- Problem details
In the entries that follow, the lines from the one with "Definition act (a" through the one with "Definition infos c" are the ones to write out, exactly and with both ends included. Nothing else should appear.

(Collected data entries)
━━━━━━━━━━

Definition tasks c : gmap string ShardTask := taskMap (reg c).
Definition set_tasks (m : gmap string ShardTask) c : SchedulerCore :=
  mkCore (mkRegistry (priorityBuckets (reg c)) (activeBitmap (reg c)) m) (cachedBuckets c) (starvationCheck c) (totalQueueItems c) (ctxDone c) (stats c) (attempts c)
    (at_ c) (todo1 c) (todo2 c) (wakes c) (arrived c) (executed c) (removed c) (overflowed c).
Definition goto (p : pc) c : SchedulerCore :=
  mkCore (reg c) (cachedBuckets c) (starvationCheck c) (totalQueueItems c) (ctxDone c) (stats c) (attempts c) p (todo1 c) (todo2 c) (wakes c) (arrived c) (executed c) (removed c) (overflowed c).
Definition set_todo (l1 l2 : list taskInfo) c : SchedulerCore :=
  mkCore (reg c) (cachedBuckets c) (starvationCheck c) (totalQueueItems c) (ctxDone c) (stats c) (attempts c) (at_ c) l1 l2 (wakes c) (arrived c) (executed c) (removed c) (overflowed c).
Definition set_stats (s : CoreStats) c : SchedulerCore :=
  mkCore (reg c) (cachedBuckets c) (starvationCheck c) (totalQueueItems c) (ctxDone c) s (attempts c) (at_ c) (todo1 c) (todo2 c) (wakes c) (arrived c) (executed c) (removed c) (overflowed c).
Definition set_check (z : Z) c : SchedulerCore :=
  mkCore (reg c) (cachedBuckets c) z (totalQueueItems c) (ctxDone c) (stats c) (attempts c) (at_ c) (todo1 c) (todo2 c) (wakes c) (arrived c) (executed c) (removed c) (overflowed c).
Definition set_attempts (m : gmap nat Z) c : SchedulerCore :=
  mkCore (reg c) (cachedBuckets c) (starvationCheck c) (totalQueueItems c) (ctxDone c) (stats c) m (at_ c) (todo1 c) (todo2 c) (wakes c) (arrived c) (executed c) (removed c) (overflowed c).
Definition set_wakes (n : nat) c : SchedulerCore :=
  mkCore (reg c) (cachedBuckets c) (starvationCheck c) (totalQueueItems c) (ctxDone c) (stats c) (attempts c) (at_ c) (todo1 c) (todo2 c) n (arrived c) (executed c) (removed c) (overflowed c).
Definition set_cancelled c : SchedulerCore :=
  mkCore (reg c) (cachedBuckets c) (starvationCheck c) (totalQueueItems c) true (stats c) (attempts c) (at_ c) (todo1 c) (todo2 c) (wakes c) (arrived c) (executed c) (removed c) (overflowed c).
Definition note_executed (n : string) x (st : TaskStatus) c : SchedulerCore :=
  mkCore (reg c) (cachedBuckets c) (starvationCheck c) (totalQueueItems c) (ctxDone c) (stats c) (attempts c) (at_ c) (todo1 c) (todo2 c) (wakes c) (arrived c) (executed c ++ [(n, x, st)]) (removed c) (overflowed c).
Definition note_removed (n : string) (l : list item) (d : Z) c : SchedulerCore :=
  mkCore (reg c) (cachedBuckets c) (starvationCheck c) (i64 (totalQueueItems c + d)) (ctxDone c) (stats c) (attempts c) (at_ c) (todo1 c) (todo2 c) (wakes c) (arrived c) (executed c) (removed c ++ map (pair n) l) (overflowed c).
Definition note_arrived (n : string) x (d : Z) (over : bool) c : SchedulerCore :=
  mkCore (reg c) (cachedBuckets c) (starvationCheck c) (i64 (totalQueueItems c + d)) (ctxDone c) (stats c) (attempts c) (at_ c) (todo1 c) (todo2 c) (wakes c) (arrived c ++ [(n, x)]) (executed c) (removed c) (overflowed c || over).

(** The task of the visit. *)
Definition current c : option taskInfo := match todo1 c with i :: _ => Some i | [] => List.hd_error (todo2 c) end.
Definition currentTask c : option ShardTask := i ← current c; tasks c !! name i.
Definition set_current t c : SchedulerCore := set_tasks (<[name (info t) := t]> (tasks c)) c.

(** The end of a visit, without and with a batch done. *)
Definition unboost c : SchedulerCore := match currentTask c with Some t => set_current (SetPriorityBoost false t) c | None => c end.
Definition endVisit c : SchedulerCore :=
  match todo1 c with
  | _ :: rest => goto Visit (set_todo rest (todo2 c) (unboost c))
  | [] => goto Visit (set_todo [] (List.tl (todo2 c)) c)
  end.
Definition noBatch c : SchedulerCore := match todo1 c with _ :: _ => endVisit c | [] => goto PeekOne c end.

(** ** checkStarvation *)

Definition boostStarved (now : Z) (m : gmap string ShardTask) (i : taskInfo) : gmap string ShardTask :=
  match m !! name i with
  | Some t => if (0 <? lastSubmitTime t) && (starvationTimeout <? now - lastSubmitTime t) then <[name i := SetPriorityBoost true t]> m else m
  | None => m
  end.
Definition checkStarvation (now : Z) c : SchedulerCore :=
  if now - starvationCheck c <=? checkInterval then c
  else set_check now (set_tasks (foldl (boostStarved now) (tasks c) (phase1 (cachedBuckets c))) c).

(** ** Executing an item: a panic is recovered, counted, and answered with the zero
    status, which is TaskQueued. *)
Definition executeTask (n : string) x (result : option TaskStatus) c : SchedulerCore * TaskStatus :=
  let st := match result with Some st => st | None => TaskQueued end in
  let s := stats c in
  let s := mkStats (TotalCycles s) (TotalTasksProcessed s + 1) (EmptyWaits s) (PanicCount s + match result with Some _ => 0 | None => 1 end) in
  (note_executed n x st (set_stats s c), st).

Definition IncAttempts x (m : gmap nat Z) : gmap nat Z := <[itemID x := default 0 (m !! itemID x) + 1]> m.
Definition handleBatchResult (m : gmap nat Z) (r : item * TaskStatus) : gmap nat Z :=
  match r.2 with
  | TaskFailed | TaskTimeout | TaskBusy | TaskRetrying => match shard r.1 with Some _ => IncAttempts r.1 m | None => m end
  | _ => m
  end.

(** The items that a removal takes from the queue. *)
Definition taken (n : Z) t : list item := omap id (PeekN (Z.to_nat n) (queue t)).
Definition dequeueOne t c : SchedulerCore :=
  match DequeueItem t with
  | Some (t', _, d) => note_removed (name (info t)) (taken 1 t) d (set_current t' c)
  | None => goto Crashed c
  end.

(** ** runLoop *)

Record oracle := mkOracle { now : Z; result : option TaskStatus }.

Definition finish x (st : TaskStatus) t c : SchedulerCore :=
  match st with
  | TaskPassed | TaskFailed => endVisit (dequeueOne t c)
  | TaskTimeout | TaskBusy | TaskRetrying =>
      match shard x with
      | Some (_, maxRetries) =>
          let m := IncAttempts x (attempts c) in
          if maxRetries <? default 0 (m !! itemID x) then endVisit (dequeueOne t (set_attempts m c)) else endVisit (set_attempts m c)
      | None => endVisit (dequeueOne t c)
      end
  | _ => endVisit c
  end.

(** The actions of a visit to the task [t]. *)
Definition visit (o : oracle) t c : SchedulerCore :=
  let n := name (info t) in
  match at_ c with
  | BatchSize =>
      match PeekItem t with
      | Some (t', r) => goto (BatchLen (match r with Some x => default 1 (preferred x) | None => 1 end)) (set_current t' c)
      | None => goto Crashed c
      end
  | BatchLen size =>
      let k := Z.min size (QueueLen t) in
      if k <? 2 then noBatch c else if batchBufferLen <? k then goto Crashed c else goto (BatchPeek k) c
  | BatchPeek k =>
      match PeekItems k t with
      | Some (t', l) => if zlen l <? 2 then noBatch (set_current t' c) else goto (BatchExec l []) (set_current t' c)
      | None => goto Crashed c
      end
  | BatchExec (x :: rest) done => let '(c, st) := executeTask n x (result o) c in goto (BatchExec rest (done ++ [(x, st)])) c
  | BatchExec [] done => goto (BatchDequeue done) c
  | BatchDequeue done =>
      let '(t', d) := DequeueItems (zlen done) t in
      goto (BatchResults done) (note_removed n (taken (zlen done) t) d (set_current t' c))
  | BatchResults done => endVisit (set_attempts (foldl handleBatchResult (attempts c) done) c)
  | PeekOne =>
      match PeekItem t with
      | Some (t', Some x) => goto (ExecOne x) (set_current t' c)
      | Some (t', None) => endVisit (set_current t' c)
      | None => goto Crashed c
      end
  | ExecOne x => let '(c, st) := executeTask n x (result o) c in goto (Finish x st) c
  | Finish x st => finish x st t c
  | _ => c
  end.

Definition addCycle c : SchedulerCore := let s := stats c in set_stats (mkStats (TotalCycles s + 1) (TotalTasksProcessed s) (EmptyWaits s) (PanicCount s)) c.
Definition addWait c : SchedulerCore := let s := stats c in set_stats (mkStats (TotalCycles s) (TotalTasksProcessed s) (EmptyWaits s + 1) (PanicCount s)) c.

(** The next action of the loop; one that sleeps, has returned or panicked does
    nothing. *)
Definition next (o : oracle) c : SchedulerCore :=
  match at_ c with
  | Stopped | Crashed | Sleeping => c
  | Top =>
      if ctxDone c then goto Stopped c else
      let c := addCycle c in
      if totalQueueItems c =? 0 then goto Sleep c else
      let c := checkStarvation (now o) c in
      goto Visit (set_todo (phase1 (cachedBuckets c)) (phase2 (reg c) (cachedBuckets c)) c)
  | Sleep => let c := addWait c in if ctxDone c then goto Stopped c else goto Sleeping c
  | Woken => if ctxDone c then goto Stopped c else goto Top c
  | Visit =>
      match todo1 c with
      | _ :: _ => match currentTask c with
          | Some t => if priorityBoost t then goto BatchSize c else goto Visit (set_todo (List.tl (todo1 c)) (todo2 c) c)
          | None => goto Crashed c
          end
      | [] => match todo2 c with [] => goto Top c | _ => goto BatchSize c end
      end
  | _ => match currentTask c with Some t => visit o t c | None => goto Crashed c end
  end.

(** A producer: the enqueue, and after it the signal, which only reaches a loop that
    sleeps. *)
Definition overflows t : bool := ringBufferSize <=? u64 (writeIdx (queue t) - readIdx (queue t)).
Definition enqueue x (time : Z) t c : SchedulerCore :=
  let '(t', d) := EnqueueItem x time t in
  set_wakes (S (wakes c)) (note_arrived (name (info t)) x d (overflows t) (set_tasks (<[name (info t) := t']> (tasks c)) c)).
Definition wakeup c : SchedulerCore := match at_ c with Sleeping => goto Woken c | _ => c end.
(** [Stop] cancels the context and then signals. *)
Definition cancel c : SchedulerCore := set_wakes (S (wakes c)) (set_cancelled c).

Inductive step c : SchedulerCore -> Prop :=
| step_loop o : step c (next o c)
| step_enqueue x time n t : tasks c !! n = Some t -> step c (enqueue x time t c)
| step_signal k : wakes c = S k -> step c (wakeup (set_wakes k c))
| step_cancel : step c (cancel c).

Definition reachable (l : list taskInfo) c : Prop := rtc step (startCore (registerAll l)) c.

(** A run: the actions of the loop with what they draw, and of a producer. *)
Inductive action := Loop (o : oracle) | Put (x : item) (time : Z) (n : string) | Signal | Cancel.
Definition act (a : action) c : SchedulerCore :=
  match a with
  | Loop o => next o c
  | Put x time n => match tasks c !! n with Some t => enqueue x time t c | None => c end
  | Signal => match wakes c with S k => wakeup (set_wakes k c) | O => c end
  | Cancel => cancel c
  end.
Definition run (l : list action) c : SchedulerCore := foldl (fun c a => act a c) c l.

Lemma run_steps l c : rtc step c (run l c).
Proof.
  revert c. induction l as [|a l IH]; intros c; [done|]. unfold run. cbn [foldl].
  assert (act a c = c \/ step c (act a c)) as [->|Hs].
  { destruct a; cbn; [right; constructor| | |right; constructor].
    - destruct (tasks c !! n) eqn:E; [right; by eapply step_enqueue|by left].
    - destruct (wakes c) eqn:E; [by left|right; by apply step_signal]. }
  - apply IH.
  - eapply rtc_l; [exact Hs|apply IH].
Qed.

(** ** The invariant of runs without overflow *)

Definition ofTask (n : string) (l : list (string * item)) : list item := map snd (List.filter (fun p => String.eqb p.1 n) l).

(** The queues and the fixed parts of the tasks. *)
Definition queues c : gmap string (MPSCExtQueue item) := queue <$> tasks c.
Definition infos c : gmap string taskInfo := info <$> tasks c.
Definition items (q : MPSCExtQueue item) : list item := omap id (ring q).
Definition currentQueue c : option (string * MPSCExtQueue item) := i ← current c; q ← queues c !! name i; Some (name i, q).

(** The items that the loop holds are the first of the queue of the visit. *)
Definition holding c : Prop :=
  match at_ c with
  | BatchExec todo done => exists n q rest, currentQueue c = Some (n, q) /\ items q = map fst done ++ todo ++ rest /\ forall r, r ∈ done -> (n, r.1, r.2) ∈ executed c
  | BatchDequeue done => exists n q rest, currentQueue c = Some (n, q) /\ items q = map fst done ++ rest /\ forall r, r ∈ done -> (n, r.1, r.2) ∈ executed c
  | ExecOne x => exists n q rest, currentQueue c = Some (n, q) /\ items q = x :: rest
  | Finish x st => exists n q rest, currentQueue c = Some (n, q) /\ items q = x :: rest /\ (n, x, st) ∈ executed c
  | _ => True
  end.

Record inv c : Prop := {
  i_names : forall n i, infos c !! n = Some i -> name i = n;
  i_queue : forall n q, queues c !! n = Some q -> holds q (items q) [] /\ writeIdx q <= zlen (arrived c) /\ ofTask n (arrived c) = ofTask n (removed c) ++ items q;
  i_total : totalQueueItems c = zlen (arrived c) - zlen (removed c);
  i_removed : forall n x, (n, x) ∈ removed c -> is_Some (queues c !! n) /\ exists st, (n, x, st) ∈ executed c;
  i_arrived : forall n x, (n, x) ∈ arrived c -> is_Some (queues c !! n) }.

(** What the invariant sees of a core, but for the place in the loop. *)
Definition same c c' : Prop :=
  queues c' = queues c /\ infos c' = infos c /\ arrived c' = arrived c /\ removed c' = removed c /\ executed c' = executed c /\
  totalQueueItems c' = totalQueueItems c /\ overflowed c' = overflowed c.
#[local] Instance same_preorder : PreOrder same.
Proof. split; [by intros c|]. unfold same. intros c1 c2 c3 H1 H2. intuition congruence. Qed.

━━━━━━━━━━

- Finished exercise
Definition act (a : action) c : SchedulerCore :=
  match a with
  | Loop o => next o c
  | Put x time n => match tasks c !! n with Some t => enqueue x time t c | None => c end
  | Signal => match wakes c with S k => wakeup (set_wakes k c) | O => c end
  | Cancel => cancel c
  end.
Definition run (l : list action) c : SchedulerCore := foldl (fun c a => act a c) c l.

Lemma run_steps l c : rtc step c (run l c).
Proof.
  revert c. induction l as [|a l IH]; intros c; [done|]. unfold run. cbn [foldl].
  assert (act a c = c \/ step c (act a c)) as [->|Hs].
  { destruct a; cbn; [right; constructor| | |right; constructor].
    - destruct (tasks c !! n) eqn:E; [right; by eapply step_enqueue|by left].
    - destruct (wakes c) eqn:E; [by left|right; by apply step_signal]. }
  - apply IH.
  - eapply rtc_l; [exact Hs|apply IH].
Qed.

(** ** The invariant of runs without overflow *)

Definition ofTask (n : string) (l : list (string * item)) : list item := map snd (List.filter (fun p => String.eqb p.1 n) l).

(** The queues and the fixed parts of the tasks. *)
Definition queues c : gmap string (MPSCExtQueue item) := queue <$> tasks c.
Definition infos c : gmap string taskInfo := info <$> tasks c.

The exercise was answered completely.